Producing high-performing silicon anodes by tailoring ionic liquids as electrolytes

Nanostructured silicon is a promising anode for the next generation of high-energy lithium ion batteries. The challenge for implementation of Si anode is the control of the continuous chemical reactivity at the electrode/electrolyte interface during lithiation and delithiation. Given their relevant physicochemical properties such as high stability, good transport properties and nonvolatility, ionic liquids can potentially alleviate the instability of the solid electrolyte interface layer due to the large volume changes of Si upon cycling. Since the properties of ionic liquids are modulated by the anion and cation, or both, a suitable selection must be made for each application. Here, we report the electrochemical performance of triethyl-n-pentylphosphonium bis(fluorosulfonyl)imide [P₂₂₂₅][FSI] and bis(fluorosulfonyl)imide N-methyl-N-butylpyrrolidinium [BMPYR][FSI] ionic liquids as electrolyte solvents for silicon/poly(acrylonitrile), Si/PAN, composite electrode.
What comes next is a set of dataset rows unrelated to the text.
(** Modelled from the spec: the framework's request cycle (absent from the
    repository).  A request that matches no registered route is left to the
    framework's default handling ([None]); a missing required parameter is
    answered with 422 and the list of errors under ["detail"]; otherwise
    the handler runs and its return value is the body of a 200 response. *)
Definition serve (a : FastAPI) (req : request) : M (option response) :=
  match lookup (routes a) (req_method req) (req_path req) with
  | None => ret None
  | Some r =>
      match bind_args (route_params r) (endpoint r) (req_query req) with
      | inl errs =>
          ret (Some {| status := 422;
                       body := Json.Obj [("detail", Json.Arr errs)] |})
      | inr call =>
          bind call (fun v => ret (Some {| status := 200; body := v |}))
      end
  end.

(** [resp.json()["detail"][0]["msg"]] *)
Definition first_detail_msg (r : response) : option Json.value :=
  match Json.get "detail" (body r) with
  | Some d =>
      match Json.item 0 d with
      | Some e => Json.get "msg" e
      | None => None
      end
  | None => None
  end.

(** ** Properties *)

(** *** What [serve] does on the two registered paths *)

Lemma serve_health_eq (req : request) (w : World) :
  req_method req = GET -> req_path req = "/health" ->
  serve app req w =
    (Some {| status := 200; body := Json.Obj [("status", Json.Str "ok")] |}, w).
Proof.
  intros Hm Hp. unfold serve. rewrite Hm, Hp. reflexivity.
Qed.

Lemma serve_hello_eq (req : request) (w : World) :
  req_method req = GET -> req_path req = "/hello" ->
  serve app req w =
    (match query_get "name" (req_query req) with
     | Some name =>
         Some {| status := 200;
                 body := Json.Obj [("message", Json.Str ("hello " ++ name))] |}
     | None =>
         Some {| status := 422;
                 body := Json.Obj [("detail", Json.Arr [missing_error "name"])] |}
     end, w).
Proof.
  intros Hm Hp. unfold serve. rewrite Hm, Hp. cbn.
  destruct (query_get "name" (req_query req)); reflexivity.
Qed.

Lemma method_eqb_GET (m : method) : method_eqb GET m = true <-> m = GET.
Proof. destruct m; cbn; split; congruence. Qed.

Lemma lookup_app_eq (m : method) (p : string) :
  lookup (routes app) m p =
    if method_eqb GET m && String.eqb "/health" p
    then Some {| route_method := GET; route_path := "/health";
                 route_params := []; endpoint := health |}
    else if method_eqb GET m && String.eqb "/hello" p
    then Some {| route_method := GET; route_path := "/hello";
                 route_params := ["name"]; endpoint := hello |}
    else None.
Proof. reflexivity. Qed.

Lemma lookup_app_none (m : method) (p : string) :
  (m, p) <> (GET, "/health") -> (m, p) <> (GET, "/hello") ->
  lookup (routes app) m p = None.
Proof.
  intros H1 H2. rewrite lookup_app_eq.
  destruct (method_eqb GET m) eqn:Em; [ | reflexivity ].
  apply method_eqb_GET in Em. subst m.
  destruct (String.eqb_spec "/health" p) as [<- | _]; [ congruence | ].
  destruct (String.eqb_spec "/hello" p) as [<- | _]; [ congruence | ].
  reflexivity.
Qed.

(** A parameter is bound exactly when its key occurs in the query string. *)
Lemma query_get_none_iff (k : string) (q : list (string * string)) :
  query_get k q = None <-> ~ In k (map fst q).
Proof.
  induction q as [ | [k' v] rest IH]; cbn.
  - tauto.
  - destruct (query_get k rest) as [v' | ].
    + split; [ discriminate | ].
      intros Hn. exfalso. apply Hn. right.
      destruct (in_dec string_dec k (map fst rest)) as [Hin | Hout]; [ exact Hin | ].
      apply IH in Hout. discriminate.
    + destruct (String.eqb_spec k k') as [-> | Hne].
      * split; [ discriminate | ]. intros Hn. exfalso. apply Hn. now left.
      * split; [ | reflexivity ]. intros _ [Heq | Hin]; [ congruence | ].
        now apply IH in Hin.
Qed.

(** *** The claims *)

(** C1. A [GET /hello] request that supplies a non-empty [name] is answered
    with status 200 and the body [{"message": "hello " + name}]: the message
    is the fixed prefix followed by the supplied value, as the handler built
    it.  For [name = "Ada"] the handler's value is
    [{"message": "hello Ada"}]. *)
Theorem hello_greets_name (req : request) (w : World) (name : string) :
  req_method req = GET -> req_path req = "/hello" ->
  query_get "name" (req_query req) = Some name ->
  name <> "" ->
  fst (serve app req w) =
    Some {| status := 200;
            body := Json.Obj [("message", Json.Str ("hello " ++ name))] |}
  /\ fst (hello name w) = Json.Obj [("message", Json.Str ("hello " ++ name))]
  /\ fst (hello "Ada" w) = Json.Obj [("message", Json.Str "hello Ada")].
Proof.
  intros Hm Hp Hq _. rewrite (serve_hello_eq req w Hm Hp), Hq.
  repeat split.
Qed.

(** C2. A [GET /hello] request whose query string has no [name] key is
    answered with status 422 and a body whose ["detail"] list starts with an
    entry whose ["msg"] is ["Field required"]. *)
Theorem hello_missing_name (req : request) (w : World) :
  req_method req = GET -> req_path req = "/hello" ->
  ~ In "name" (map fst (req_query req)) ->
  exists r : response,
    fst (serve app req w) = Some r
    /\ status r = 422
    /\ first_detail_msg r = Some (Json.Str "Field required").
Proof.
  intros Hm Hp Hq. apply query_get_none_iff in Hq.
  rewrite (serve_hello_eq req w Hm Hp), Hq.
  eexists. split; [ reflexivity | split; reflexivity ].
Qed.

(** C3. Every [GET /health] request, whatever its query string and whatever
    the state it is served in, is answered with status 200 and the body
    [{"status": "ok"}]. *)
Theorem health_ok (req : request) (w : World) :
  req_method req = GET -> req_path req = "/health" ->
  fst (serve app req w) =
    Some {| status := 200; body := Json.Obj [("status", Json.Str "ok")] |}.
Proof.
  intros Hm Hp. rewrite (serve_health_eq req w Hm Hp). reflexivity.
Qed.

(** C4. A [GET /hello] request always gets a response, whose status is 422
    exactly when the query string has no [name] key and 200 exactly when it
    has one; there is no third outcome. *)
Theorem hello_error_iff_missing (req : request) (w : World) :
  req_method req = GET -> req_path req = "/hello" ->
  exists r : response,
    fst (serve app req w) = Some r
    /\ (status r = 422 <-> ~ In "name" (map fst (req_query req)))
    /\ (status r = 200 <-> In "name" (map fst (req_query req)))
    /\ (status r = 200 \/ status r = 422).
Proof.
  intros Hm Hp. rewrite (serve_hello_eq req w Hm Hp).
  pose proof (query_get_none_iff "name" (req_query req)) as Hq.
  destruct (query_get "name" (req_query req)) as [name | ];
    eexists; (split; [ reflexivity | ]); cbn [status fst].
  - assert (Hin : In "name" (map fst (req_query req))).
    { destruct (in_dec string_dec "name" (map fst (req_query req))) as [H | H];
        [ exact H | ]. apply Hq in H. discriminate. }
    repeat split; try (now left); try (intros _; exact Hin).
    + discriminate.
    + intros Hn. contradiction.
  - assert (Hout : ~ In "name" (map fst (req_query req))) by now apply Hq.
    repeat split; try (now right); try (intros _; exact Hout).
    + discriminate.
    + intros Hin. contradiction.
Qed.

(** C6. A [GET /hello] request whose [name] is the empty string is accepted:
    status 200 and body [{"message": "hello "}]. *)
Theorem hello_empty_name (req : request) (w : World) :
  req_method req = GET -> req_path req = "/hello" ->
  query_get "name" (req_query req) = Some "" ->
  fst (serve app req w) =
    Some {| status := 200;
            body := Json.Obj [("message", Json.Str "hello ")] |}.
Proof.
  intros Hm Hp Hq. rewrite (serve_hello_eq req w Hm Hp), Hq. reflexivity.
Qed.

(** C8. The application registers exactly the two routes [GET /health] and
    [GET /hello]; for any other method/path pair no route is found and no
    handler of the application answers. *)
Theorem only_two_routes :
  route_table app = [(GET, "/health"); (GET, "/hello")]
  /\ (forall (m : method) (p : string),
        (m, p) <> (GET, "/health") -> (m, p) <> (GET, "/hello") ->
        lookup (routes app) m p = None)
  /\ (forall (req : request) (w : World),
        (req_method req, req_path req) <> (GET, "/health") ->
        (req_method req, req_path req) <> (GET, "/hello") ->
        fst (serve app req w) = None).
Proof.
  split; [ reflexivity | split ].
  - apply lookup_app_none.
  - intros req w H1 H2. unfold serve.
    rewrite (lookup_app_none _ _ H1 H2). reflexivity.
Qed.

(** C9. The message returned for [name] is ["hello "] followed by [name]
    unchanged: dropping its first 6 characters gives [name] back, its length
    is 6 more than that of [name], and two names with the same returned
    value are equal. *)
Theorem hello_message_roundtrip :
  (forall (name : string) (w : World),
      exists m : string,
        Json.get "message" (fst (hello name w)) = Some (Json.Str m)
        /\ m = "hello " ++ name
        /\ drop 6 m = name
        /\ String.length m = 6 + String.length name)
  /\ (forall (n1 n2 : string) (w1 w2 : World),
        fst (hello n1 w1) = fst (hello n2 w2) -> n1 = n2).
Proof.
  split.
  - intros name w. exists ("hello " ++ name). repeat split.
  - intros n1 n2 w1 w2 H. cbn in H. injection H as H. exact H.
Qed.

(** *** Further properties of the greeting endpoint *)

(** X1. Two [GET /hello] requests get the same response exactly when they
    bind the same [name] (or both bind none): nothing else in the query
    string reaches the response, and the response tells the names apart. *)
Theorem hello_response_iff_same_name (req1 req2 : request) (w1 w2 : World) :
  req_method req1 = GET -> req_path req1 = "/hello" ->
  req_method req2 = GET -> req_path req2 = "/hello" ->
  fst (serve app req1 w1) = fst (serve app req2 w2)
  <-> query_get "name" (req_query req1) = query_get "name" (req_query req2).
Proof.
  intros Hm1 Hp1 Hm2 Hp2.
  rewrite (serve_hello_eq req1 w1 Hm1 Hp1), (serve_hello_eq req2 w2 Hm2 Hp2).
  cbn [fst].
  destruct (query_get "name" (req_query req1)) as [n1 | ];
    destruct (query_get "name" (req_query req2)) as [n2 | ];
    split; intros H; try discriminate H; try reflexivity.
  - cbn in H. injection H as H. now subst n2.
  - injection H as H. now subst n2.
Qed.

(** X2. No [GET /hello] request, whatever its query string, is answered
    like a [GET /health] request: neither a greeting for any name nor the
    validation error equals the health response. *)
Theorem hello_never_answers_as_health (reqh reqg : request) (w1 w2 : World) :
  req_method reqh = GET -> req_path reqh = "/health" ->
  req_method reqg = GET -> req_path reqg = "/hello" ->
  fst (serve app reqh w1) <> fst (serve app reqg w2).
Proof.
  intros Hmh Hph Hmg Hpg.
  rewrite (serve_health_eq reqh w1 Hmh Hph), (serve_hello_eq reqg w2 Hmg Hpg).
  cbn [fst].
  destruct (query_get "name" (req_query reqg)); intros H; discriminate H.
Qed.

End Application.

(** ** Concrete runs

    The ambient state is instantiated with a counter. *)

Lemma hello_greets_name_witness :
  fst (serve nat (app nat) (get_hello [("name", "Ada")]) 0) =
    Some {| status := 200;
            body := Json.Obj [("message", Json.Str "hello Ada")] |}.
Proof.
  apply (hello_greets_name nat (get_hello [("name", "Ada")]) 0 "Ada");
    [ reflexivity | reflexivity | reflexivity | discriminate ].
Defined.

Lemma hello_missing_name_witness :
  exists r : response,
    fst (serve nat (app nat) (get_hello [("nom", "Ada")]) 0) = Some r
    /\ status r = 422
    /\ first_detail_msg r = Some (Json.Str "Field required").
Proof.
  apply (hello_missing_name nat (get_hello [("nom", "Ada")]) 0);
    [ reflexivity | reflexivity | ].
  cbn. intros [H | []]. discriminate H.
Defined.

Lemma health_ok_witness :
  fst (serve nat (app nat) (get_health [("name", "Ada")]) 3) =
    Some {| status := 200; body := Json.Obj [("status", Json.Str "ok")] |}.
Proof.
  apply (health_ok nat (get_health [("name", "Ada")]) 3); reflexivity.
Defined.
After 1000 charge/discharge cycles, these composite anode-ionic liquid systems exhibit a specific delithiation capacity of approximately 1000 mAh•g^{− 1} at 1.0 A·g⁻¹ with a Coulombic efficiency approaching 100%. This demonstrates the superior performance of ionic liquids compared to classical organic alkyl carbonate solvent-based electrolytes and that are also the best among the reported state-of-the art ILs for silicon electrodes.